看護・介護・保育の処遇改善に実効性はあるか

 11月19日に決めた経済対策では、早速「介護職や保育士、幼稚園教諭は収入の3%程度(月額9000円)、看護師は1%程度(同4000円)」の賃上げを打ち出した。首相は賃金水準が低いとされる介護や保育従事者らの賃金を公的価格で上げて示しを付け、他職種にも賃上げを波及させる事を狙っている。一時衆院選で公約にしようとした「令和版所得倍増」を意識したものだ。

 厚生労働省は初め、来年度当初予算案に反映させる意向だったが、首相の強い意向で今年度補正予算案への前倒しが決まった。首相の経済政策には「アベノミクスの二番煎じ」との批判が出ており、独自色を出す事に拘わった為だ。

 自民党は先の衆院選で大勝したとは言え、接戦を強いられた小選挙区が少なくなかった。次期参院選は定数増で過半数ラインが125議席に上↖がる。衆参で多数派が異なる「ねじれ国会」の再来を防ぐには、自民党は改選57議席中43議席を守らねばならない(公明党が現状の14議席を維持する場合)。参院選で政権への本格的な信認を得たい首相は周辺に「自民党総裁選で掲げた政策は前倒しでやるんだ」とハッパを掛け、「分配」のアピールに躍起になっている。

 確かに、「分配による格差是正」を指向する首相にとり、賃金アップは分かり易い指標ではある。但し、介護職の待遇改善策としては、既に介護事業者に支払われる報酬に上乗せをする加算制度がある。19年度には勤続10年以上の介護職の月給を8万円増やす仕組みも作られた。

 だが、研修費等に充てる事業者もあり、全て賃金に回っている訳ではない上、事務手続きの煩雑さを嫌ってか7割弱の事業者しか請求していない。

 保育士に関しても13年度に加算措置が導入され、17年度には最大4万円を加算する制度も始まった。それでも、ボーナス等を含めた職種別の平均月収は、20年の全産業平均が35万2000円なのに対し、介護職員は29万3000円、保育士は30万3000円と依然大きな開きがある。

 首相は当初賃上げの財源に想定していた金融所得課税の強化について、株価下落を懸念する声に押されてあっさり取り下げた。代替財源には口をつぐんだままだ。賃上げは1回きりという訳にはいかない。引き上げた賃金水準を翌年以降も維持していくには恒久財源がいる。

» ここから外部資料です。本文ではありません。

(** Wherever a model file lands, its name ends in [.glb]. *)
Lemma fs_target_glb (env : Env) (t : nat) (dir s d f : string) :
  fs_target env t dir (s +:+ ".glb") = Some (d, f) →
  JS.endsWith f ".glb" = true.
Proof.
  unfold fs_target. destruct (Text.has_char "/" (s +:+ ".glb")).
  - unfold JS.pop, JS.split. rewrite split_go_last_app by reflexivity.
    destruct (JS.names_a_file _); [|done].
    destruct (fs_nested env t dir _); intros [= <- <-]. apply endsWith_app.
  - destruct (JS.names_a_file _); [|done].
    intros [= <- <-]. apply endsWith_app.
Qed.

(** The model file of an item of [find-items.js] has a plain name. *)
Lemma item_glb_clean (url : string) :
  Text.has_char "/" (JS.pop (JS.split "/" url) +:+ ".glb") = false.
Proof.
  rewrite has_char_app. unfold JS.pop, JS.split.
  by rewrite split_go_last_clean.
Qed.

Lemma fs_target_glb_filename_glb (env : Env) (t : nat)
    (dir slug uuid d f : string) :
  fs_target env t dir (glb_filename slug uuid) = Some (d, f) →
  JS.endsWith f ".glb" = true.
Proof. rewrite glb_filename_as_glb. apply fs_target_glb. Qed.

(** ** Running programs *)

Ltac run :=
  unfold exec, try_catch, bind, ret, throw, act, gets, response_json,
    axios, fs_writeFile, fs_readFile, page_goto, page_waitForNavigation,
    page_waitForTimeout, page_removeListener, page_on, page_evaluate,
    Direct.assign_mapping in *;
  simpl in *.

Ltac cases := repeat (case_match; simplify_eq/=; run).

Ltac quiet_events :=
  first [ by exists []; rewrite app_nil_r
        | by eexists [_]; split; [reflexivity | repeat constructor]
        | by eexists [_; _]; split;
            [rewrite <- ?app_assoc; reflexivity | repeat constructor]
        | by eexists [_; _; _]; split;
            [rewrite <- ?app_assoc; reflexivity | repeat constructor] ].

(** The listeners of the three scripts are quiet. *)

Lemma IndexJs_quiet : QuietListener IndexJs.Closure (gmap string string).
Proof.
  split; intros env h r w; simpl; unfold IndexJs.responseHandler; run.
  - cases; reflexivity.
  - cases; reflexivity.
  - cases; quiet_events.
Qed.

Lemma Direct_quiet : QuietListener Direct.Closure unit.
Proof.
  split; intros env h r w; simpl;
    unfold Direct.createResponseHandler, Direct.downloadGlbFile; run.
  - cases; reflexivity.
  - cases; reflexivity.
  - cases; quiet_events.
Qed.

Lemma FindItems_quiet : QuietListener FindItems.Closure (gmap nat string).
Proof.
  split; intros env h r w; simpl; unfold FindItems.handleResponse; run.
  - cases; reflexivity.
  - cases; reflexivity.
  - exists []. rewrite app_nil_r.
    cases; split; constructor.
Qed.

#[global] Existing Instance IndexJs_quiet.
#[global] Existing Instance Direct_quiet.
#[global] Existing Instance FindItems_quiet.

Section PageFacts.
Context {H M : Type} `{!Listener H M} `{!QuietListener H M}.
Variable env : Env.

Lemma deliver_frame (r : Response) (w : World H M) :
  listeners (deliver env r w) = listeners w
  ∧ next_id (deliver env r w) = next_id w
  ∧ ∃ t, trace (deliver env r w) = trace w ++ t ∧ Forall Spec.quiet t.
Proof.
  unfold deliver. generalize (listeners w) at 1 3 4 as ls.
  intros ls. revert w. induction ls as [|l ls IH]; intros w; simpl.
  - split_and!; try done. exists []. by rewrite app_nil_r.
  - destruct (IH (invoke env l.2 r w)) as (Hl & Hn & t & Ht & Hq).
    destruct (invoke_trace env l.2 r w) as (t0 & Ht0 & Hq0).
    rewrite Hl, Hn, Ht, invoke_listeners, invoke_next_id, Ht0.
    split_and!; try done. exists (t0 ++ t). rewrite app_assoc. split; [done|].
    by apply Forall_app.
Qed.

Lemma deliver_all_frame (rs : list Response) (w : World H M) :
  listeners (deliver_all env rs w) = listeners w
  ∧ next_id (deliver_all env rs w) = next_id w
  ∧ ∃ t, trace (deliver_all env rs w) = trace w ++ t ∧ Forall Spec.quiet t.
Proof.
  unfold deliver_all. revert w. induction rs as [|r rs IH]; intros w; simpl.
  - split_and!; try done. exists []. by rewrite app_nil_r.
  - destruct (IH (deliver env r w)) as (Hl & Hn & t & Ht & Hq).
    destruct (deliver_frame r w) as (Hl0 & Hn0 & t0 & Ht0 & Hq0).
    rewrite Hl, Hn, Ht, Hl0, Hn0, Ht0.
    split_and!; try done. exists (t0 ++ t). rewrite app_assoc. split; [done|].
    by apply Forall_app.
Qed.

End PageFacts.

(** ** The dedup check of [index.js] *)

Lemma readdir_lists_file (d : Disk) (dir name : string) (c : Content) :
  d !! (dir, name) = Some c → In name (readdir d dir).
Proof.
  intros Hd. unfold readdir. apply in_map_iff. exists ((dir, name), c). split; [done|].
  apply filter_In. split.
  - apply list_elem_of_In, elem_of_map_to_list. exact Hd.
  - simpl. apply String.eqb_refl.
Qed.

Lemma fileExists_intro (names : list string) (slug name : string) :
  In name names →
  JS.startsWith name (slug +:+ "__") = true →
  JS.endsWith name ".glb" = true →
  IndexJs.fileExists names slug = true.
Proof.
  intros Hin Hs He. unfold IndexJs.fileExists. apply existsb_exists.
  exists name. split; [done|]. by rewrite Hs, He.
Qed.

(** Resuming: once the listener of [index.js] has stored the file of an
    icon, the dedup check finds it. *)
Lemma index_js_finds_stored_icon (d : Disk) (dir slug uuid : string)
    (c : Content) :
  IndexJs.fileExists (readdir (<[(dir, glb_filename slug uuid) := c]> d) dir)
    slug = true.
Proof.
  apply (fileExists_intro _ slug (glb_filename slug uuid)).
  - apply (readdir_lists_file _ dir _ c), lookup_insert_eq.
  - apply glb_filename_startsWith.
  - apply glb_filename_endsWith.
Qed.

(** C1, as amended: in the pack scraper of [index.js], an icon whose pack
    directory already holds a file named [<slug>__....glb] is skipped: the
    run is left exactly as it was, so no listener is registered, nothing is
    navigated to or fetched, and the slug-to-UUID map is unchanged. *)
Theorem index_js_skips_downloaded_icon
    (env : Env) (packDir slug name : string) (c : Content)
    (w : World IndexJs.Closure (gmap string string)) :
  disk w !! (packDir, name) = Some c →
  JS.startsWith name (slug +:+ "__") = true →
  JS.endsWith name ".glb" = true →
  IndexJs.processIcon env packDir slug w = (Normal tt, w).
Proof.
  intros Hd Hs He. unfold IndexJs.processIcon, fs_readdirSync. run.
  rewrite (fileExists_intro _ slug name); [reflexivity | | done | done].
  by eapply readdir_lists_file.
Qed.

Lemma index_js_skips_downloaded_icon_witness :
  IndexJs.processIcon Scenario.env_resolves "glb/pack" "foo"
    (IndexJs.start Scenario.disk_index_foo)
  = (Normal tt, IndexJs.start Scenario.disk_index_foo).
Proof.
  apply (index_js_skips_downloaded_icon Scenario.env_resolves "glb/pack" "foo"
           "foo__abc123.glb" (Binary "GLB"));
    vm_compute; reflexivity.
Defined.

(** C1 fails on [find-items.js]: its [downloadGlbFile] never looks at the
    folder. With [foo__abc123.glb] already there, it registers a listener,
    navigates, fetches and writes again. *)
Lemma find_items_resolves_again_despite_file :
  Scenario.disk_find_foo !! ("downloads/Pack", "foo__abc123.glb")
    = Some (Binary "GLB")
  ∧ JS.startsWith "foo__abc123.glb" ("foo" +:+ "__") = true
  ∧ JS.endsWith "foo__abc123.glb" ".glb" = true
  ∧ trace (exec (FindItems.downloadGlbFile Scenario.env_resolves Scenario.item_foo)
             (FindItems.start Scenario.disk_find_foo))
    = [ EvOn 0 "foo";
        EvGoto "https://pixcap.com/design/create?slug=foo";
        EvWaitForNavigation;
        EvTimeout 5000;
        EvOff 0;
        EvAxiosGet "https://cdn.example/x";
        EvWriteFile "downloads/Pack" "foo.glb" ].
Proof. vm_compute. repeat split. Qed.

(** ** Register, then navigate *)

Lemma quiet_no_goto (e : Event) : Spec.quiet e → ∀ url, e ≠ EvGoto url.
Proof. intros Hq url ->. exact Hq. Qed.

Lemma resolution_ordered_skip (slug : string) (before : list Event) :
  Spec.ResolutionOrdered true slug before before.
Proof.
  exists []. split; [by rewrite app_nil_r|]. split; [|done].
  intros i Hi. by rewrite lookup_nil in Hi.
Qed.

Lemma resolution_ordered_intro (slug : string) (before after rest : list Event)
    (id : nat) :
  after = before ++ EvOn id slug :: EvGoto (create_url slug) :: rest →
  Forall (λ e, ∀ url, e ≠ EvGoto url) rest →
  Spec.ResolutionOrdered false slug before after.
Proof.
  intros -> Hrest. eexists. split; [reflexivity|]. split.
  - intros [|[|i]] Hi; simpl in Hi.
    + discriminate.
    + exists 0, id. split; [lia|]. split; [reflexivity|]. intros k Hk. lia.
    + exfalso. rewrite Forall_lookup in Hrest.
      by apply (Hrest i _ Hi (create_url slug)).
  - by exists id, rest.
Qed.
(** * MongoCopy: the batched collection-transfer engine of [src/copyService.js]
      and its command-line driver, embedded in Rocq.

    The development has two halves.  The first gives the data model and the
    operations of the program as executable definitions: JSON text as the
    built-ins [JSON.stringify (v, null, 2)] and [JSON.parse] produce and read
    it, the outside world (the two document stores, the file system, the
    terminal), the [MongoCopyService] class and the [main] function of the
    driver.  The second half states and proves the properties. *)

From Stdlib Require Import ZArith Ascii String DecimalPos DecimalZ.
From stdpp Require Import gmap strings list.

Local Open Scope Z_scope.
Local Open Scope string_scope.
Local Open Scope list_scope.

(* ===================================================================== *)
(** * Part I — definitions                                                *)
(* ===================================================================== *)

(** ** JSON values and JSON text *)

(** A document is a JSON value.  Numbers are restricted to integers and a
    string is a sequence of bytes; an object is the list of its members in
    key order. *)
#[local] Unset Elimination Schemes.
Inductive json : Type :=
| JNull
| JBool (b : bool)
| JNum (z : Z)
| JStr (s : string)
| JArr (xs : list json)
| JObj (ms : list (string * json)).
#[local] Set Elimination Schemes.

(** Text (the contents of a file, the result of [JSON.stringify]) is a list
    of characters. *)
Abbreviation text := (list ascii).

Definition lit (s : string) : text := list_ascii_of_string s.

Definition dquote : ascii := "034"%char.
Definition bslash : ascii := "092"%char.
Definition newline : ascii := "010"%char.

Definition is_ws (c : ascii) : bool :=
  match nat_of_ascii c with
  | 32%nat | 10%nat | 13%nat | 9%nat => true
  | _ => false
  end.

Fixpoint skip_ws (s : text) : text :=
  match s with
  | c :: r => if is_ws c then skip_ws r else s
  | [] => []
  end.

Fixpoint spaces (n : nat) : text :=
  match n with
  | O => []
  | S k => " "%char :: spaces k
  end.

(** *** Numbers *)

Fixpoint text_of_uint (d : Decimal.uint) : text :=
  match d with
  | Decimal.Nil => []
  | Decimal.D0 d => "0"%char :: text_of_uint d
  | Decimal.D1 d => "1"%char :: text_of_uint d
  | Decimal.D2 d => "2"%char :: text_of_uint d
  | Decimal.D3 d => "3"%char :: text_of_uint d
  | Decimal.D4 d => "4"%char :: text_of_uint d
  | Decimal.D5 d => "5"%char :: text_of_uint d
  | Decimal.D6 d => "6"%char :: text_of_uint d
  | Decimal.D7 d => "7"%char :: text_of_uint d
  | Decimal.D8 d => "8"%char :: text_of_uint d
  | Decimal.D9 d => "9"%char :: text_of_uint d
  end.

Definition text_of_Z (z : Z) : text :=
  match Z.to_int z with
  | Decimal.Pos d => text_of_uint d
  | Decimal.Neg d => "-"%char :: text_of_uint d
  end.

Definition digit_of (c : ascii) : option (Decimal.uint -> Decimal.uint) :=
  match nat_of_ascii c with
  | 48%nat => Some Decimal.D0
  | 49%nat => Some Decimal.D1
  | 50%nat => Some Decimal.D2
  | 51%nat => Some Decimal.D3
  | 52%nat => Some Decimal.D4
  | 53%nat => Some Decimal.D5
  | 54%nat => Some Decimal.D6
  | 55%nat => Some Decimal.D7
  | 56%nat => Some Decimal.D8
  | 57%nat => Some Decimal.D9
  | _ => None
  end.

 政府は、既設の処遇改善加算を充実させたり、介護報酬等の単価を引き上げたりする事を検討している。

 だが、厚労省幹部は「予算をどう組むか頭が痛い。生活必需品の値上がりが続く中、賃上げを実感してもらえる引き上げ幅を確保出来るだろうか」と漏らす。介護報酬や診療報酬を使って賃金を引き上げる以上、月々の保険料や税、または医療費等窓口負担の増加に跳ね返る可能性が有る。

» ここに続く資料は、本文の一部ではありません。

(** X3. With [n >= 2] fields expected, the loop of the concurrent [main]
    starts one goroutine per row, in the order of the rows, with the first
    field as identifier and the second as payload; the fields after the
    second are not looked at.  It goes on to the end of the input when all
    rows have [n] fields; at a row the reader refuses it stops with the
    goroutines of the rows before that one. *)
Theorem X3_one_goroutine_per_row (n : nat) (good : list RawRow) (bad : RawRow)
    (rest : list RawRow) (err : string) (spawned : list (string * string)) :
  2 <= n ->
  uniform n good ->
  check_fields (Z.of_nat n) bad = (ReadError err, Z.of_nat n) ->
  Concurrent.read_loop (Z.of_nat n) good spawned
    = Concurrent.Dispatched (spawned ++ omap payload_and_id good) /\
  Concurrent.read_loop (Z.of_nat n) (good ++ bad :: rest) spawned
    = Concurrent.DispatchFatal (spawned ++ omap payload_and_id good) err /\
  length (omap payload_and_id good) = length good.
Proof.
  intros Hn Hgood Hbad.
  destruct (Concurrent_read_loop_prefix n good [] spawned Hn Hgood) as [H1 Hlen].
  destruct (Concurrent_read_loop_prefix n good (bad :: rest) spawned Hn Hgood) as [H2 _].
  rewrite app_nil_r in H1. rewrite H1, H2. cbn [Concurrent.read_loop]. by rewrite Hbad.
Qed.

Lemma X3_one_goroutine_per_row_witness :
  let good := [Fields ["a"; "b"; "c"]; Fields ["d"; "e"; "f"]] in
  Concurrent.read_loop 3 good [] = Concurrent.Dispatched [("b", "a"); ("e", "d")] /\
  Concurrent.read_loop 3 (good ++ [Fields ["g"; "h"]; Fields ["i"; "j"; "k"]]) []
    = Concurrent.DispatchFatal [("b", "a"); ("e", "d")] ErrFieldCount /\
  length (omap payload_and_id good) = 2.
Proof.
  apply (X3_one_goroutine_per_row 3 [Fields ["a"; "b"; "c"]; Fields ["d"; "e"; "f"]]
           (Fields ["g"; "h"]) [Fields ["i"; "j"; "k"]] ErrFieldCount []).
  - lia.
  - repeat constructor; eexists; split; reflexivity.
  - reflexivity.
Defined.

(** ** The console of the concurrent program *)

Section ConsoleFacts.
Context `{GoLib}.
#[local] Arguments Concurrent.dumpData : simpl never.
#[local] Arguments Concurrent.encodeToPNG : simpl never.
#[local] Arguments Concurrent.encodeToJPEG : simpl never.
#[local] Arguments Sprintf : simpl never.
#[local] Arguments String.append : simpl never.
(** The three ways a payment can go: refused at a check, with at most the
    reads of the fee calculator and of the book; or charged. *)
Lemma pay_refused_or_charged (payment_gateway : option Gateway) :
  let r := run h (pay_late_fees patron_id book_id payment_gateway) w in
  (exists message,
     value r = Returns (false, message, None) /\
     count_calls is_process_payment (calls r) = 0%nat /\
     count_calls is_new_gateway (calls r) = 0%nat /\
     map charged_amount (calls r) = map (fun _ => None) (calls r)) \/
  (exists a book,
     invalid_patron_id patron_id = false /\
     value assessed = Returns a /\
     Qle_bool (fee_amount a) 0 = false /\
     found = Some book /\
     count_calls is_process_payment (calls r) = 1%nat /\
     count_calls is_new_gateway (calls r)
       = match payment_gateway with Some _ => 0%nat | None => 1%nat end /\
     filter (fun c => is_some (charged_amount c)) (calls r)
       = [Called (process_payment (gateway_in h w2 payment_gateway) patron_id
                    (fee_amount a) ("Late fees for '" ++ Book.title book ++ "'"))] /\
     value r =
       match answer h (process_payment (gateway_in h w2 payment_gateway) patron_id
                         (fee_amount a) ("Late fees for '" ++ Book.title book ++ "'"))
                    (world_with_gateway h w2 payment_gateway) with
       | Returns (true, transaction_id, message) =>
           Returns (true, "Payment successful! " ++ message, Some transaction_id)
       | Returns (false, _, message) =>
           Returns (false, "Payment failed: " ++ message, None)
       | Raises (Exception text) =>
           Returns (false, "Payment processing error: " ++ text, None)
       | Raises (ExceptionStrRaises raised) => Raises raised
       | Raises (BaseException name) => Raises (BaseException name)
       end).
Proof.
  intros r. subst r.
  destruct (late_fee_returns h w patron_id book_id) as [a A]. fold assessed in A.
  assert (Refused :
            invalid_patron_id patron_id = true \/ Qle_bool (fee_amount a) 0 = true
            \/ found = None ->
            exists message,
              value (run h (pay_late_fees patron_id book_id payment_gateway) w)
                = Returns (false, message, None) /\
              count_calls is_process_payment
                (calls (run h (pay_late_fees patron_id book_id payment_gateway) w)) = 0%nat /\
              count_calls is_new_gateway
                (calls (run h (pay_late_fees patron_id book_id payment_gateway) w)) = 0%nat /\
              map charged_amount
                  (calls (run h (pay_late_fees patron_id book_id payment_gateway) w))
              = map (fun _ => None)
                    (calls (run h (pay_late_fees patron_id book_id payment_gateway) w))).
  { intros H.
    destruct (run_pay_refused h w patron_id book_id payment_gateway a A H)
      as [message [R C]].
    exists message. split; [exact R |]. fold assessed in C.
    destruct C as [C | [C | C]]; rewrite C; unfold count_calls;
      rewrite ?filter_app, ?map_app;
      destruct (assessed_calls h w patron_id book_id) as [Q | Q];
      fold assessed in Q; rewrite ?Q; repeat split; reflexivity. }
  destruct (invalid_patron_id patron_id) eqn:V; [left; apply Refused; left; reflexivity |].
  destruct (Qle_bool (fee_amount a) 0) eqn:N;
    [left; apply Refused; right; left; reflexivity |].
  destruct found as [book |] eqn:F; [| left; apply Refused; right; right; reflexivity].
  right. exists a, book.
  split; [reflexivity |]. split; [exact A |]. split; [exact N |].
  split; [reflexivity |].
  rewrite (run_pay_charged h w patron_id book_id payment_gateway a book V A N F).
  fold assessed w2. cbn [value calls]. unfold count_calls. rewrite !filter_app.
  destruct (assessed_calls h w patron_id book_id) as [Q | Q];
    fold assessed in Q; rewrite Q; destruct payment_gateway; repeat split; reflexivity.
Qed.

 菅前政権は新型コロナウイルス対策で後手に回り退陣に追い込まれた。首相はこれを教訓に、コロナ対策でもバラマキに走っている。

 「いや、いいからとにかく特例は続けるんだ」。11月初旬、雇用維持を目的に雇用保険から企業に払う雇用調整助成金の特例縮小を訴える後藤茂之厚労相の言を遮り、首相はそう伝えた。

 コロナ禍でのリストラを減らすため、雇用調整助成金には日額アップ等の特例が設けられた。既に5兆円近いカネが投じられている。

 ただ、緊急事態宣言明けに伴い人手不足を訴える業種も出ているのに、特例がある為に自在な転職を妨げる事例も出ているという。後藤氏はこうした点を説いたが、首相は一切耳を貸さなかった。

 今後、社会保障制度改革に関しては首相が10月に所信表明演説に盛り込んだ「勤労者皆保険」の実現も課題となる。働き方に拘わらず充実したセーフティーネットを受けられるよう、働く人は誰でも加入出来る制度の創設を謳う。

 ただ、労働者だけでなく、企業負担分の保険料が膨らむのは確実だ。これまで厚生年金の短時間労働者への適用拡大ですら関係業界の理解をなかなか得られず、ようやく24年10月から「従業員50人超の企業等」が対象に加わるに過ぎない。企業の負担増には与党内にも慎重派が多く、先行きは不透明だ。

子育て支援か経済対策か、曖昧な給付金

少子化も着実に進んでいる。20年の出生数は前年より2万4407人減の84万832人と、1899年の統計開始以来過去最少を記録。合計特殊出生率(1人の女性が一生に産む子供の数に相当)は1・34と5年連続で低下している。

 しかし、子供関連政策の司令塔になるはずの「子ども庁」創設は省庁間の調整がもたついており、23年度以降に先送りされる見通しだ。小中学校の義務教育分野は早々と文部科学省内に残る事になり、「縦割り打破」はいきなりつまずいた。

 今回の経済対策では、18歳以下の子供に1人10万円相当の給付金を配る子育て世帯への支援も決まった。うち、5万円分は児童手当の仕組みを利用し、申請しなくとも国側が支給する「プッシュ型」の支給とする。

 対象は「主たる生計者の年収が960万円未満」の世帯の子供だ。これだと夫婦とも800万円の年収がある世帯の子供が支給対象になり、自民党内からでさえ「世帯合算の年収基準とすべきだ」との声が公然と上がった。

 しかし、合算だと児童手当の給付システムを使えず、プッシュ型とならずに支給が遅れる事から首相は拒否した。給付金が子育て支援なのか経済対策なのかも曖昧なままだ。

 コロナ対応が軸の経済対策は無制限に積み上がり、過去最大の55・7兆円にも達する。参院選をにらんで規模有りきとなっているにも拘わらず、与党内で歯止めを掛ける動きはほぼ無い。

 これまでの大型補正予算の連発により、国の借金、国債残高は1000兆円近い規模に膨らんだ。それなのに負担増の話は一切出て来ない。先の衆院選で落選した財政再建派の元自民党幹部はこう吐き捨てた。「常軌を逸したバラマキだ。とても先進国の政策議論とは思えない」。財務省事務次官も同感だろう。